## Dataset entries
★ ★ ★ ★
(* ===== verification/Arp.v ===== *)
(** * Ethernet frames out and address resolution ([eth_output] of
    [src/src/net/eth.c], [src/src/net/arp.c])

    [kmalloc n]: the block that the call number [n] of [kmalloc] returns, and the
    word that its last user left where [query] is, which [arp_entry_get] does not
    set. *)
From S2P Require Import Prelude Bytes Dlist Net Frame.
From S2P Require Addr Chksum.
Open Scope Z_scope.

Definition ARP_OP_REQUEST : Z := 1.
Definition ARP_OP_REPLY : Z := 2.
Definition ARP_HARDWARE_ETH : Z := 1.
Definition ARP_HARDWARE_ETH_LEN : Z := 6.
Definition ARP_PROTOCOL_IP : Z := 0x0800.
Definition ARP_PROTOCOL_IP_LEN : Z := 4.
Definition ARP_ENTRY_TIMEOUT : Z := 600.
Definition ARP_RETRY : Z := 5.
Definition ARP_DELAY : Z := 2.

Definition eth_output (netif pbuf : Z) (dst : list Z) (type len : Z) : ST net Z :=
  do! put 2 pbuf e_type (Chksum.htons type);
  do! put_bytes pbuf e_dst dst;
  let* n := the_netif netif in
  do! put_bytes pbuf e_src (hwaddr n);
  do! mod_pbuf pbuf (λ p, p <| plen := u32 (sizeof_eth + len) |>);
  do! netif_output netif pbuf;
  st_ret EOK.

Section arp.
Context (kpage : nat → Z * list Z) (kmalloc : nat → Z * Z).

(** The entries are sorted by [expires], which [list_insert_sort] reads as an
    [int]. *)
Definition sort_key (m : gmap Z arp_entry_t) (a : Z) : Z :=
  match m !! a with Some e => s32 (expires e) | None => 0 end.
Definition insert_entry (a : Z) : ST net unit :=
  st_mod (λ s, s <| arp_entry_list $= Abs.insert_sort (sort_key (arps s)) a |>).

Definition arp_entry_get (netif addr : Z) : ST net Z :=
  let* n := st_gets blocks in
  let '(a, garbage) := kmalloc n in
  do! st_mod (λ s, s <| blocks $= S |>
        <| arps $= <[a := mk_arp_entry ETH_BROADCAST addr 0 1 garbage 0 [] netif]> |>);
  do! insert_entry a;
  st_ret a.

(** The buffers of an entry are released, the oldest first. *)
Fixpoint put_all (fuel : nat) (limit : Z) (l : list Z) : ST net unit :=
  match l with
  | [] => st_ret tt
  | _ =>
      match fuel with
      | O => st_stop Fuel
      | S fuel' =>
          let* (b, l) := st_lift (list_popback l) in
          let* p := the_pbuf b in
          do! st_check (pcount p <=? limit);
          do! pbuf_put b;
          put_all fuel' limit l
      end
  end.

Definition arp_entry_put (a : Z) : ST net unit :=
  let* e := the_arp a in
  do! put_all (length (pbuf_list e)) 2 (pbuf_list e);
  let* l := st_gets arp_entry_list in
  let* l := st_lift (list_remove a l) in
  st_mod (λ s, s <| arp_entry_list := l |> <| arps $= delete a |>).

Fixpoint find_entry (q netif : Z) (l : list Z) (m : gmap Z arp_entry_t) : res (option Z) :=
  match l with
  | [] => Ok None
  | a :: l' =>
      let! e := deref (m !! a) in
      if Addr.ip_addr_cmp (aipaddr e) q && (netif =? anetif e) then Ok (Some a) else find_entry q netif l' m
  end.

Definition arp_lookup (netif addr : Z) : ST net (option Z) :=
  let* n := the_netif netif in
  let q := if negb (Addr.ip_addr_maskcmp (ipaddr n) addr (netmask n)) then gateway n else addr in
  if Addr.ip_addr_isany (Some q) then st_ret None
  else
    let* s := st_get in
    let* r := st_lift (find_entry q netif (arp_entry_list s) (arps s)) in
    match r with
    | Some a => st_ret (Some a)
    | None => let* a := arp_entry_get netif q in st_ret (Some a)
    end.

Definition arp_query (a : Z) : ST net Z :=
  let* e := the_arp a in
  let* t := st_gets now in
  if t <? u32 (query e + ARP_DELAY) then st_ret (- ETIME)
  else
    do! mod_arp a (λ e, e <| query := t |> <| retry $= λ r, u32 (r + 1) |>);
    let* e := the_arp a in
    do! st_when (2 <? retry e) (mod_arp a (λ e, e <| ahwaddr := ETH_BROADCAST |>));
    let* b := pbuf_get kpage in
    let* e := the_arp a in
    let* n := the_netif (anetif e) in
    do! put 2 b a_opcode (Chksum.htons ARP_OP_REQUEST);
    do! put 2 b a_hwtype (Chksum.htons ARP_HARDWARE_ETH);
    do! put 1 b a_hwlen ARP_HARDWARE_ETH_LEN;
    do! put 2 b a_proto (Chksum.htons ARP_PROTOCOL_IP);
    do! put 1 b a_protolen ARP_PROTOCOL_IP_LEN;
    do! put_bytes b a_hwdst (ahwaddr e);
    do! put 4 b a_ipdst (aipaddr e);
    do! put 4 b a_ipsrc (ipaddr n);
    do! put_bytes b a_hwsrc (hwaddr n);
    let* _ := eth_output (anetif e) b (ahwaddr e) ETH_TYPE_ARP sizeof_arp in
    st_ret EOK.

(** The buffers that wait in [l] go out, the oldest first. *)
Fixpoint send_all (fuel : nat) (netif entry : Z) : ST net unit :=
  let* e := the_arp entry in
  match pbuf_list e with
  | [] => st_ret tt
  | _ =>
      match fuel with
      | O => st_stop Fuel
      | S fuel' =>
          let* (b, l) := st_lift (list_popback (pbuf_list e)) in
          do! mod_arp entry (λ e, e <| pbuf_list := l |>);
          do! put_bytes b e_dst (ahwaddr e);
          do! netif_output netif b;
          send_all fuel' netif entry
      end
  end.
★ ★ ★ ★
## Goal of the exercise
The records above should be restated exactly, line for line.

## Task response
(* ===== verification/Arp.v ===== *)
(** * Ethernet frames out and address resolution ([eth_output] of
    [src/src/net/eth.c], [src/src/net/arp.c])

    [kmalloc n]: the block that the call number [n] of [kmalloc] returns, and the
    word that its last user left where [query] is, which [arp_entry_get] does not
    set. *)
From S2P Require Import Prelude Bytes Dlist Net Frame.
From S2P Require Addr Chksum.
Open Scope Z_scope.

Definition ARP_OP_REQUEST : Z := 1.
Definition ARP_OP_REPLY : Z := 2.
Definition ARP_HARDWARE_ETH : Z := 1.
Definition ARP_HARDWARE_ETH_LEN : Z := 6.
Definition ARP_PROTOCOL_IP : Z := 0x0800.
Definition ARP_PROTOCOL_IP_LEN : Z := 4.
Definition ARP_ENTRY_TIMEOUT : Z := 600.
Definition ARP_RETRY : Z := 5.
Definition ARP_DELAY : Z := 2.

Definition eth_output (netif pbuf : Z) (dst : list Z) (type len : Z) : ST net Z :=
  do! put 2 pbuf e_type (Chksum.htons type);
  do! put_bytes pbuf e_dst dst;
  let* n := the_netif netif in
  do! put_bytes pbuf e_src (hwaddr n);
  do! mod_pbuf pbuf (λ p, p <| plen := u32 (sizeof_eth + len) |>);
  do! netif_output netif pbuf;
  st_ret EOK.

Section arp.
Context (kpage : nat → Z * list Z) (kmalloc : nat → Z * Z).

(** The entries are sorted by [expires], which [list_insert_sort] reads as an
    [int]. *)
Definition sort_key (m : gmap Z arp_entry_t) (a : Z) : Z :=
  match m !! a with Some e => s32 (expires e) | None => 0 end.
Definition insert_entry (a : Z) : ST net unit :=
  st_mod (λ s, s <| arp_entry_list $= Abs.insert_sort (sort_key (arps s)) a |>).

Definition arp_entry_get (netif addr : Z) : ST net Z :=
  let* n := st_gets blocks in
  let '(a, garbage) := kmalloc n in
  do! st_mod (λ s, s <| blocks $= S |>
        <| arps $= <[a := mk_arp_entry ETH_BROADCAST addr 0 1 garbage 0 [] netif]> |>);
  do! insert_entry a;
  st_ret a.

(** The buffers of an entry are released, the oldest first. *)
Fixpoint put_all (fuel : nat) (limit : Z) (l : list Z) : ST net unit :=
  match l with
  | [] => st_ret tt
  | _ =>
      match fuel with
      | O => st_stop Fuel
      | S fuel' =>
          let* (b, l) := st_lift (list_popback l) in
          let* p := the_pbuf b in
          do! st_check (pcount p <=? limit);
          do! pbuf_put b;
          put_all fuel' limit l
      end
  end.

Definition arp_entry_put (a : Z) : ST net unit :=
  let* e := the_arp a in
  do! put_all (length (pbuf_list e)) 2 (pbuf_list e);
  let* l := st_gets arp_entry_list in
  let* l := st_lift (list_remove a l) in
  st_mod (λ s, s <| arp_entry_list := l |> <| arps $= delete a |>).

Fixpoint find_entry (q netif : Z) (l : list Z) (m : gmap Z arp_entry_t) : res (option Z) :=
  match l with
  | [] => Ok None
  | a :: l' =>
      let! e := deref (m !! a) in
      if Addr.ip_addr_cmp (aipaddr e) q && (netif =? anetif e) then Ok (Some a) else find_entry q netif l' m
  end.

Definition arp_lookup (netif addr : Z) : ST net (option Z) :=
  let* n := the_netif netif in
  let q := if negb (Addr.ip_addr_maskcmp (ipaddr n) addr (netmask n)) then gateway n else addr in
  if Addr.ip_addr_isany (Some q) then st_ret None
  else
    let* s := st_get in
    let* r := st_lift (find_entry q netif (arp_entry_list s) (arps s)) in
    match r with
    | Some a => st_ret (Some a)
    | None => let* a := arp_entry_get netif q in st_ret (Some a)
    end.

Definition arp_query (a : Z) : ST net Z :=
  let* e := the_arp a in
  let* t := st_gets now in
  if t <? u32 (query e + ARP_DELAY) then st_ret (- ETIME)
  else
    do! mod_arp a (λ e, e <| query := t |> <| retry $= λ r, u32 (r + 1) |>);
    let* e := the_arp a in
    do! st_when (2 <? retry e) (mod_arp a (λ e, e <| ahwaddr := ETH_BROADCAST |>));
    let* b := pbuf_get kpage in
    let* e := the_arp a in
    let* n := the_netif (anetif e) in
    do! put 2 b a_opcode (Chksum.htons ARP_OP_REQUEST);
    do! put 2 b a_hwtype (Chksum.htons ARP_HARDWARE_ETH);
    do! put 1 b a_hwlen ARP_HARDWARE_ETH_LEN;
    do! put 2 b a_proto (Chksum.htons ARP_PROTOCOL_IP);
    do! put 1 b a_protolen ARP_PROTOCOL_IP_LEN;
    do! put_bytes b a_hwdst (ahwaddr e);
    do! put 4 b a_ipdst (aipaddr e);
    do! put 4 b a_ipsrc (ipaddr n);
    do! put_bytes b a_hwsrc (hwaddr n);
    let* _ := eth_output (anetif e) b (ahwaddr e) ETH_TYPE_ARP sizeof_arp in
    st_ret EOK.

(** The buffers that wait in [l] go out, the oldest first. *)
Fixpoint send_all (fuel : nat) (netif entry : Z) : ST net unit :=
  let* e := the_arp entry in
  match pbuf_list e with
  | [] => st_ret tt
  | _ =>
      match fuel with
      | O => st_stop Fuel
      | S fuel' =>
          let* (b, l) := st_lift (list_popback (pbuf_list e)) in
          do! mod_arp entry (λ e, e <| pbuf_list := l |>);
          do! put_bytes b e_dst (ahwaddr e);
          do! netif_output netif b;
          send_all fuel' netif entry
      end
  end.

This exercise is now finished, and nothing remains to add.